Eppure, una bella sirena d’allarme, quando Fratelli d’Italia era ancora all’opposizione, era suonata appena un anno prima, con l’assalto delle truppe neofasciste alla sede della Cgil. Sono fatti vecchi.
E' bene però ricordare che il 23 maggio dell'anno scorso (quindi in tempi più freschi), a Palermo, in occasione del trentunesimo anniversario della strage di Capaci, la polizia caricò a passo di carica i manifestanti antimafia che si erano ritrovati in via Notarbartolo con l’idea - altrettanto malsana, quanto quella di ieri a favore del popolo palestinese - di raggiungere la casa e l’albero Falcone.

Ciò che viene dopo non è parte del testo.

(** Opening for writing either fails and changes nothing, or leaves an empty
    file at the location the path resolves to. *)
Lemma open_wb_spec filepath fs fs' r :
  open_ filepath wb fs = (fs', r) →
  (fs' = fs ∧ ∃ e, r = inl e) ∨
  (∃ p, r = inr p ∧ resolve fs filepath = inr p ∧ is_dir fs p = false ∧
        fs' = put_node p (File []) fs).
Proof.
  unfold open_, is_dir. destruct (resolve fs filepath) as [e|p]; [naive_solver|].
  destruct (node_at fs p) as [[d|]|] eqn:Hp.
  - intros [= <- <-]. right. exists p. by rewrite Hp.
  - naive_solver.
  - case_match; intros [= <- <-]; [|naive_solver]. right. exists p. by rewrite Hp.
Qed.

(** Opening for reading changes nothing; it succeeds exactly on a path that
    resolves to a regular file. *)
Lemma open_rb_spec filepath fs :
  open_ filepath rb fs =
  (fs, match resolve fs filepath with
       | inl e => inl e
       | inr p => match node_at fs p with
                  | Some (File _) => inr p
                  | Some Dir => inl IsADirectoryError
                  | None => inl FileNotFoundError
                  end
       end).
Proof.
  unfold open_. destruct (resolve fs filepath); [done|]. by repeat case_match.
Qed.

(** The steps shared by the three pickling [set_asset] methods once the path
    is known, and those shared by the three [get_asset] methods. *)
Definition store_pickle {value} (P : Pickler value) (filepath : string) (obj : value)
    : M filesystem unit :=
  mkdir_p (os_path_dirname filepath);;ᵖ
  write_obj ←ᵖ open_ filepath wb;;
  pickle_dump P obj write_obj.

Definition load_pickle {value} (P : Pickler value) (filepath : string)
    : M filesystem value :=
  read_obj ←ᵖ open_ filepath rb;;
  pickle_load P read_obj.

Section pickling.
Context {value : Type} (P : Pickler value).

  (** What [store_pickle] can do: create directories, and then, unless
      creating them or opening the file raised, put a file at the location
      of the path: the pickled object or, if pickling raised, what had been
      flushed. *)
Lemma store_pickle_spec filepath obj fs fs' r :
    store_pickle P filepath obj fs = (fs', r) →
    ∃ fs1, dirs_added fs fs1 ∧
      ((fs' = fs1 ∧ ∃ e, r = inl e) ∨
       (∃ p d, resolve fs1 filepath = inr p ∧ is_dir fs1 p = false ∧
               fs' = put_node p (File d) fs1 ∧
               ((r = inr () ∧ dumps P obj = Some d) ∨
                (r = inl PicklingError ∧ dumps P obj = None)))).
  Proof.
    unfold store_pickle, bind.
    destruct (mkdir_p _ fs) as [fs1 [e|[]]] eqn:Hmk;
      pose proof (mkdir_p_dirs_added _ _ _ _ Hmk) as Hadd.
    { intros [= <- <-]. exists fs1. eauto. }
    destruct (open_ filepath wb fs1) as [fs2 [e|p]] eqn:Hopen;
      apply open_wb_spec in Hopen as [[-> [e' ?]]|(p' & ? & Hres & Hnd & ->)];
      simplify_eq.
    { intros [= <- <-]. exists fs1. eauto. }
    unfold pickle_dump.
    destruct (dumps P obj) as [b|] eqn:Hd; intros [= <- <-]; rewrite put_put;
      exists fs1; (split; [done|right]).
    - exists p', b. split_and!; auto.
    - exists p', (flushed P obj). split_and!; auto.
  Qed.

  (** The location a path string denotes, whatever exists. *)
Definition site (fs : filesystem) (filepath : string) : loc :=
    lexical (start fs filepath) (split_sep filepath).

Lemma resolve_site fs filepath p : resolve fs filepath = inr p → p = site fs filepath.
  Proof. apply resolve_lexical. Qed.

Lemma site_dirs_added fs fs' filepath :
    dirs_added fs fs' → site fs' filepath = site fs filepath.
  Proof. intros [Hc _]. unfold site, start. by rewrite Hc. Qed.

Lemma site_extends fs fs' filepath :
    extends fs fs' → site fs' filepath = site fs filepath.
  Proof. intros [Hc _ _]. unfold site, start. by rewrite Hc. Qed.

Lemma extends_put_nondir p d fs : is_dir fs p = false → extends fs (put_node p (File d) fs).
  Proof.
    intros Hp. destruct (is_file fs p) eqn:Hf; [by apply extends_put_file|].
    apply extends_put_fresh. unfold is_dir, is_file in *.
    by destruct (node_at fs p) as [[]|].
  Qed.

Lemma store_pickle_extends filepath obj fs fs' r :
    store_pickle P filepath obj fs = (fs', r) → extends fs fs'.
  Proof.
    intros (fs1 & Hadd & [[-> _]|(p & d & _ & Hnd & -> & _)])%store_pickle_spec.
    - by apply dirs_added_extends.
    - eapply extends_trans; [by apply dirs_added_extends|by apply extends_put_nondir].
  Qed.

  (** After a successful [store_pickle] the path resolves to a file holding
      the pickled object. *)
Lemma store_pickle_written filepath obj fs fs' :
    store_pickle P filepath obj fs = (fs', inr ()) →
    ∃ p d, dumps P obj = Some d ∧ resolve fs' filepath = inr p ∧
           node_at fs' p = Some (File d).
  Proof.
    intros (fs1 & Hadd & [[_ [e ?]]|(p & d & Hres & Hnd & -> & [[_ Hd]|[? _]])])%store_pickle_spec;
      try done.
    exists p, d. split_and!; [done|..].
    - eapply resolve_extends; [by apply extends_put_nondir|done].
    - apply node_at_put_eq. by destruct p.
  Qed.

  (** Files elsewhere are left alone, whether [store_pickle] raises or not. *)
Lemma store_pickle_frame filepath obj fs fs' r q d :
    store_pickle P filepath obj fs = (fs', r) →
    q ≠ site fs filepath →
    node_at fs' q = Some (File d) ↔ node_at fs q = Some (File d).
  Proof.
    intros (fs1 & Hadd & [[-> _]|(p & d' & Hres & Hnd & -> & _)])%store_pickle_spec Hq.
    - by apply dirs_added_file.
    - apply resolve_site in Hres. rewrite (site_dirs_added _ _ _ Hadd) in Hres.
      rewrite node_at_put_ne by congruence. by apply dirs_added_file.
  Qed.

  (** The files there are after [store_pickle] were there before, except
      possibly the one at the location of the path. *)
Lemma store_pickle_files filepath obj fs fs' r q :
    store_pickle P filepath obj fs = (fs', r) →
    is_file fs' q = true → is_file fs q = true ∨ q = site fs filepath.
  Proof.
    intros Hst [d Hq]%is_file_Some.
    destruct (decide (q = site fs filepath)) as [|Hne]; [by right|left].
    apply is_file_Some. exists d. by apply (store_pickle_frame _ _ _ _ _ _ _ Hst Hne).
  Qed.

Lemma load_pickle_spec filepath fs :
    load_pickle P filepath fs =
    (fs, match resolve fs filepath with
         | inl e => inl e
         | inr p => match node_at fs p with
                    | Some (File b) => match loads P b with
                                       | Some v => inr v
                                       | None => inl UnpicklingError
                                       end
                    | Some Dir => inl IsADirectoryError
                    | None => inl FileNotFoundError
                    end
         end).
  Proof.
    unfold load_pickle, bind. rewrite open_rb_spec.
    destruct (resolve fs filepath) as [e|p]; [done|].
    unfold pickle_load. destruct (node_at fs p) as [[b|]|] eqn:Hp; [|done..].
    rewrite Hp. by destruct (loads P b).
  Qed.

  (** Reading back what [store_pickle] wrote. *)
Lemma load_store_pickle filepath obj fs fs' :
    round_trips P →
    store_pickle P filepath obj fs = (fs', inr ()) →
    load_pickle P filepath fs' = (fs', inr obj).
  Proof.
    intros Hrt (p & d & Hd & Hres & Hp)%store_pickle_written.
    rewrite load_pickle_spec, Hres, Hp. by rewrite (Hrt _ _ Hd).
  Qed.
End pickling.

(** The test of [has_asset]: the path resolves to a regular file. *)
Lemma exists_not_isdir fs path :
  os_path_exists fs path && negb (os_path_isdir fs path) = true ↔
  ∃ p, resolve fs path = inr p ∧ is_file fs p = true.
Proof.
  unfold os_path_exists, os_path_isdir, is_dir, is_file.
  destruct (resolve fs path) as [e|p].
  - split; [done|]. by intros (? & ? & _).
  - destruct (node_at fs p) as [[]|] eqn:Hp.
    + split; [|by intros _; rewrite bool_decide_true by eauto].
      intros _. exists p. by rewrite Hp.
    + rewrite andb_false_r. split; [done|]. intros (? & [= <-] & Hf). by rewrite Hp in Hf.
    + rewrite bool_decide_false by (by intros [? ?]). split; [done|].
      intros (? & [= <-] & Hf). by rewrite Hp in Hf.
Qed.

(** ** The pickling stores in terms of [store_pickle] and [load_pickle] *)

Section unfold.
Context {value : Type} (P : Pickler value).

  (** How a [set_asset] ends once [store_pickle] has run. *)
Definition finish {A} (res : filesystem * (error + unit)) (k : filesystem → A)
      : filesystem * (error + A) :=
    match res with
    | (fs', inl e) => (fs', inl e)
    | (fs', inr _) => (fs', inr (k fs'))
    end.

Lemma run_scoped_set_asset self ctx obj fs :
    PickledObjectFilesystemAssetStore.set_asset P self ctx obj fs =
    match PickledObjectFilesystemAssetStore._get_path self ctx with
    | inl e => (fs, inl e)
    | inr filepath => finish (store_pickle P filepath obj fs) (λ _, None)
    end.
  Proof.
    unfold PickledObjectFilesystemAssetStore.set_asset, store_pickle, finish, bind, lift, ret.
    destruct (PickledObjectFilesystemAssetStore._get_path self ctx) as [e|filepath]; [done|].
    destruct (mkdir_p _ fs) as [fs1 [|[]]]; [done|].
    destruct (open_ _ _ fs1) as [fs2 [|f]]; [done|].
    by destruct (pickle_dump P obj f fs2) as [fs3 [|[]]].
  Qed.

Fatto di gravità inaudita.
Passato quasi sotto silenzio dai media perché ciò che accade a Palermo fa parte dell’Italia sino a un certo punto; perché l’antimafia è argomento che scotta per definizione; perché non bisognava disturbare la retorica dei manovratori della retorica di Stato che, come da tempo è risaputo, danno il meglio di sé proprio in occasione dell’anniversario del 23 maggio.
Fermiamoci qui.
Quanto accaduto a Pisa e Firenze ha poi uno dei suoi antefatti nelle analoghe manganellate a sangue, distribuite a Napoli, a destra e a manca, e in quelle distribuite in tutte le città italiane dove si è manifestato, spesso anche di fronte alle sedi Rai.
Caso ha voluto che il capo dello Stato, Sergio Mattarella, abbia espresso la sua solidarietà proprio ieri alla Meloni, perché neanche al peggior nemico si deve augurare la fine a testa in giù, come fatta fare - e dissennatamente-  da alcuni manifestanti ai manichini che della Meloni riproducevano l’effige.
La Meloni allora - a nostro modesto avviso - dovrebbe ringraziare sentitamente il capo dello Stato per l’ennesima dimostrazione di civiltà di cui è stato protagonista.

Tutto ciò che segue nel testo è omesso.